At the beginning, to study whether kiweifruit enhancement treatment will affect tension. We measure the distribution of the variables.
p <- ggplot(mydata, aes(Trial.Notes,Tender ,fill=(Trial.Notes)))
p + geom_boxplot() + coord_flip() +theme(axis.line = element_line(colour = "black") ,panel.background = element_rect(fill = NA))
n_count = mydata %>% group_by(Trial.Notes) %>% count()
n_count
## # A tibble: 2 x 2
## # Groups: Trial.Notes [2]
## Trial.Notes n
## <fct> <int>
## 1 Control 581
## 2 Enhanced 468
n_i = n_count %>% pull(n)
ci = n_i * rep(c(1/581, -1/468), c(1, 1))

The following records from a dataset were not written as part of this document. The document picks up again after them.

Lemma complete_installed (content : App.Content) (r0 : GenerationResult) (w : App.World) :
  App.crashed w = false ->
  answers content ->
  Reach.Shows content r0 ->
  Reach.Complete answers (App.setResults (fun _ => Some r0) w).
Proof.
  intros Hc Ha Hs. split; [exact Hc |]. intros r Hr.
  change (Some r0 = Some r) in Hr. injection Hr as <-. eauto.
Qed.

Lemma complete_afterHandler (r : App.Resume) (w : App.World) :
  Reach.Complete answers w -> Reach.Complete answers (App.afterHandler r w).
Proof.
  intros H. destruct r as [| batch p | p |]; cbn [App.afterHandler].
  - apply (complete_eq w); [destruct (negb _); reflexivity .. | exact H].
  - apply (complete_eq (App.setResults (App.loadingUpdate false p) w));
      [reflexivity .. |]. apply complete_loadingUpdate. exact H.
  - apply complete_loadingUpdate. exact H.
  - exact H.
Qed.

Lemma complete_handlerThrew (r : App.Resume) (w : App.World) :
  Reach.Complete answers w -> Reach.Complete answers (App.handlerThrew r w).
Proof. intros H. destruct r; exact H. Qed.

Lemma complete_handleApiError (error : Thrown) (r : App.Resume) (w : App.World) :
  Reach.Complete answers w -> Reach.Complete answers (App.handleApiError error r w).
Proof.
  intros H. unfold App.handleApiError.
  destruct (App.isPermissionError error) as [[|] |].
  - destruct (negb (App.permissionErrorRef (App.state w))).
    + cbv zeta.
      assert (H1 : Reach.Complete answers
                     (App.emit (App.Alert App.PermissionAlert)
                        (App.setHasKey false (App.setPermissionErrorRef true w))))
        by exact H.
      revert H1.
      generalize (App.emit (App.Alert App.PermissionAlert)
                    (App.setHasKey false (App.setPermissionErrorRef true w))).
      intros w1 H1. destruct (App.aistudio w1); [exact H1 |].
      apply complete_afterHandler. exact H1.
    + apply complete_afterHandler. exact H.
  - apply complete_afterHandler. exact H.
  - apply complete_handlerThrew. exact H.
Qed.

Lemma complete_taskFailed (batch : nat) (p : PlatformValue) (error : Thrown)
    (w : App.World) :
  Reach.Complete answers w -> Reach.Complete answers (App.taskFailed batch p error w).
Proof.
  intros H. unfold App.taskFailed. destruct (negb _).
  - apply complete_handleApiError. exact H.
  - apply complete_afterHandler. exact H.
Qed.

Lemma complete_startTask (batch : nat) (config : ImageConfig) (cur : GenerationResult)
    (w : App.World) (p : PlatformValue) :
  Reach.Complete answers w -> Reach.Complete answers (App.startTask batch config cur w p).
Proof.
  intros H. unfold App.startTask. destruct (App.permissionErrorRef (App.state w)).
  - apply (complete_afterHandler (App.ResumeTask batch p)). exact H.
  - destruct (cur !! ToPropertyKey p); [exact H |]. apply complete_taskFailed. exact H.
Qed.

Lemma complete_tasks (batch : nat) (config : ImageConfig) (cur : GenerationResult)
    (ps : list PlatformValue) :
  forall w, Reach.Complete answers w ->
            Reach.Complete answers (fold_left (App.startTask batch config cur) ps w).
Proof.
  induction ps as [|p ps IH]; intros w H; [exact H |].
  apply IH. apply complete_startTask. exact H.
Qed.

Lemma complete_setLoadingIndicators (w : App.World) :
  Reach.Complete answers w -> Reach.Complete answers (App.setLoadingIndicators w).
Proof.
  intros [Hc Hr]. unfold App.setLoadingIndicators.
  destruct (App.results (App.state w)) as [prev |] eqn:E.
  - destruct (Hr prev eq_refl) as (content & Ha & Hs).
    destruct (loadingIndicators_shows content prev Hs) as (next & -> & Hn).
    split; [exact Hc |]. intros r [= <-]. eauto.
  - apply complete_none; [exact Hc | reflexivity].
Qed.

Lemma complete_generateAllImages (config : ImageConfig) (cur : GenerationResult)
    (w : App.World) :
  Reach.Complete answers w -> Reach.Complete answers (App.generateAllImages config cur w).
Proof.
  intros H. unfold App.generateAllImages. cbv zeta. apply complete_tasks.
  apply (complete_eq (App.setLoadingIndicators w)); [reflexivity .. |].
  apply complete_setLoadingIndicators. exact H.
Qed.

Lemma complete_onTextResolved (config : ImageConfig) (content : App.Content)
    (w : App.World) :
  answers content ->
  Reach.Complete answers w -> Reach.Complete answers (App.onTextResolved config content w).
Proof.
  intros Ha [Hc _]. unfold App.onTextResolved. cbv zeta.
  apply complete_setIsGeneratingText. apply complete_generateAllImages.
  apply (complete_installed content); [exact Hc | exact Ha | apply newResults_shows].
Qed.

Lemma complete_handleGenerate (w : App.World) :
  Reach.Complete answers w -> Reach.Complete answers (App.handleGenerate w).
Proof.
  intros H. unfold App.handleGenerate. destruct (negb _); [exact H |].
  apply complete_none; [exact (proj1 H) | reflexivity].
Qed.

Lemma complete_handleRegenerateImage (p : PlatformValue) (w : App.World) :
  Reach.Complete answers w -> Reach.Complete answers (App.handleRegenerateImage p w).
Proof.
  intros H. unfold App.handleRegenerateImage.
  destruct (App.results (App.state w)) as [prev |] eqn:E; [| exact H]. cbv zeta.
  assert (H1 : Reach.Complete answers
                 (App.setResults (App.loadingUpdate true p)
                    (App.setPermissionErrorRef false w))).
  { apply complete_loadingUpdate. exact H. }
  destruct (prev !! ToPropertyKey p); [exact H1 |].
  apply complete_handleApiError. exact H1.
Qed.

Lemma complete_settle (id : nat) (answer : App.Response + Thrown) (w : App.World) :
  (forall content, answer = inl (App.TextResponse content) -> answers content) ->
  Reach.Complete answers w -> Reach.Complete answers (App.settle id answer w).
Proof.
  intros Ha H. unfold App.settle.
  assert (H0 : Reach.Complete answers (App.removePending id w)) by exact H.
  destruct (App.pending w !! id) as [[config | batch p | p | r] |];
    destruct answer as [[content | url |] | error]; try exact H.
  - apply complete_onTextResolved; [apply Ha; reflexivity | exact H0].
  - apply complete_handleApiError. exact H0.
  - apply (complete_eq (App.setResults (App.imageUpdate url p) (App.removePending id w)));
      [reflexivity .. |]. apply complete_imageUpdate. exact H0.
  - apply complete_taskFailed. exact H0.
  - apply complete_imageUpdate. exact H0.
  - apply complete_handleApiError. exact H0.
  - apply (complete_afterHandler r). exact H0.
  - apply (complete_afterHandler r). exact H0.
Qed.

Lemma complete_step (w : App.World) (e : App.Event) :
  (forall id content, e = App.Resolve id (App.TextResponse content) -> answers content) ->
  Reach.Complete answers w -> Reach.Complete answers (App.step w e).
Proof.
  intros Ha H. destruct e; cbn [App.step].
  - destruct (App.hasKey _); exact H.
  - destruct (App.hasKey _); exact H.
  - destruct (App.hasKey _); exact H.
  - destruct (App.hasKey _); exact H.
  - destruct (_ && _); [apply complete_handleGenerate |]; exact H.
  - destruct (_ && _); [apply complete_handleRegenerateImage |]; exact H.
  - destruct (App.hasKey _); [exact H |]. unfold App.handleSelectKey.
    destruct (App.aistudio w); exact H.
  - apply complete_settle; [| exact H]. intros content [= ->]. exact (Ha id content eq_refl).
  - apply complete_settle; [| exact H]. intros content E. discriminate E.
Qed.

Lemma complete_run (events : list App.Event) :
  forall w,
    (forall id content, In (App.Resolve id (App.TextResponse content)) events ->
                        answers content) ->
    Reach.Complete answers w -> Reach.Complete answers (App.run w events).
Proof.
  induction events as [|e events IH]; intros w Ha H; [exact H |].
  apply IH.
  - intros id content Hin. apply (Ha id content). right. exact Hin.
  - apply complete_step; [| exact H]. intros id content ->. apply (Ha id content).
    left. reflexivity.
Qed.

End Completeness.

(** From the mounted component, with a key or without: whatever the user
    does and however the requests end, in whatever order, no exception
    escapes from the updater of [generateAllImages],
    and the result set is either empty or holds, under each of the four
    keys, a post with the text, image prompt and hashtags of one and the
    same text answer and with the platform value of that key. *)
Theorem results_stay_complete (withAistudio key : bool) (events : list App.Event) :
  let w := App.run (Reach.mounted withAistudio key) events in
  App.crashed w = false /\
  (App.results (App.state w) = None \/
   exists id content,
     In (App.Resolve id (App.TextResponse content)) events /\
     forall q : Spec.PlatformName,
       exists post,
         App.postOf w (Spec.value q) = Some post /\
         text post = Some (App.draft_text (Spec.draft content q)) /\
         imagePrompt post = Some (App.draft_imagePrompt (Spec.draft content q)) /\
         hashtags post = App.draft_hashtags (Spec.draft content q) /\
         platform post = Spec.value q).
Proof.
  cbv zeta.
  pose proof (complete_run
                (fun content => exists id, In (App.Resolve id (App.TextResponse content)) events)
                events (Reach.mounted withAistudio key)) as H.
  destruct H as [Hc Hr].
  - intros id content Hin. exists id. exact Hin.
  - apply complete_none; reflexivity.
  - split; [exact Hc |]. unfold App.postOf.
    destruct (App.results (App.state (App.run (Reach.mounted withAistudio key) events)))
      as [r |]; [right | left; reflexivity].
    destruct (Hr r eq_refl) as (content & (id & Hin) & Hs).
    exists id, content. split; [exact Hin |]. intros q.
    destruct (Hs q) as (u & l & Hq). eexists. split; [exact Hq |]. repeat split.
Qed.

(** ** What the cards show *)

(** In every world the program reaches from the mounted component, while
    there is a result set: each of the four cards gets a post; the LinkedIn, Twitter and Instagram
    cards always render, and offer a finished image for download under the
    name made of the lower-cased member string; rendering the fourth card,
    whose post has [undefined] for platform, throws exactly when the post
    has an image that is not loading, where the download name reads
    [post.platform.toLowerCase()]. *)
Theorem card_image_area (toLowerCase : string -> string) (withAistudio key : bool)
    (events : list App.Event) (q : Spec.PlatformName) :
  let w := App.run (Reach.mounted withAistudio key) events in
  App.results (App.state w) <> None ->
  exists post,
    App.postOf w (Spec.value q) = Some post /\
    match Card.cardImageArea toLowerCase w (Spec.value q) with
    | Some Card.Spinner => imageLoading post = Some true
    | Some (Card.Picture src download) =>
        imageLoading post <> Some true /\ imageUrl post = Some src /\ src <> "" /\
        exists name,
          In (name, name) Platform /\ Spec.value q = Some name /\
          download = "gemini-" +:+ toLowerCase name +:+ ".png"
    | Some Card.Placeholder =>
        imageLoading post <> Some true /\ (imageUrl post = None \/ imageUrl post = Some "")
    | None =>
        q = Spec.Facebook /\ imageLoading post <> Some true /\
        exists url, imageUrl post = Some url /\ url <> ""
    end.
Proof.
  cbv zeta. intros Hsome.
  destruct (complete_run (fun _ => True) events (Reach.mounted withAistudio key)) as [_ Hr].
  { intros; exact I. }
  { apply complete_none; reflexivity. }
  unfold Card.cardImageArea, App.postOf, App.isImageLoading.
  destruct (App.results (App.state (App.run (Reach.mounted withAistudio key) events)))
    as [r |]; [clear Hsome | contradiction].
  destruct (Hr r eq_refl) as (content & _ & Hs). destruct (Hs q) as (u & l & Hq).
  cbn [mbind option_bind]. rewrite Hq. eexists. split; [reflexivity |].
  cbn [imageLoading].
  destruct l as [[|] |]; [reflexivity | |];
    (destruct u as [url |];
     [destruct (Js.truthy url) eqn:Ht;
      [assert (Hurl : url <> "") by (intros ->; discriminate Ht);
       destruct q
      | apply truthy_empty in Ht as ->]
     |]);
    cbn [Card.imageArea imageLoading imageUrl platform Spec.value Platform_LINKEDIN
           Platform_TWITTER Platform_INSTAGRAM Platform_FACEBOOK Platform_member];
    rewrite ?Ht; cbn [Js.truthy].
  all: try (split; [discriminate |]; split; [reflexivity |]; split; [exact Hurl |];
            eexists; split; [| split; reflexivity]; cbn; tauto).
  all: try (split; [reflexivity |]; split; [discriminate |]; eauto; fail).
  all: try (split; [discriminate | right; reflexivity]).
  all: try (split; [discriminate | left; reflexivity]).
Qed.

The distribution of the dependent variable tension is checked to determine whether the dependent variable satisfies the assumption of normal distribution.
hist(mydata$Tender, probability = TRUE)
The density function does not seem to satisfy the normal distribution
plot(density(mydata$Tender))
Hence,we use shapiro test to check the p- value is lower than 0.05. The dependent variable is not satisfied the requirement of normal distribution.
shapiro.test(mydata$Tender)
##
## Shapiro-Wilk normality test
##
## data: mydata$Tender
## W = 0.97147, p-value = 1.688e-13
So, we should use kruskal test compared with ANOVA. The null hypothesis: Under different conditions, the mean value of the two groups of data is the same, that is, kiwifruit enhancement treatment will not affect the change of tendrness. The alternative lypothesis: kiwifruit enhancement treatment will affect the change of tendrness.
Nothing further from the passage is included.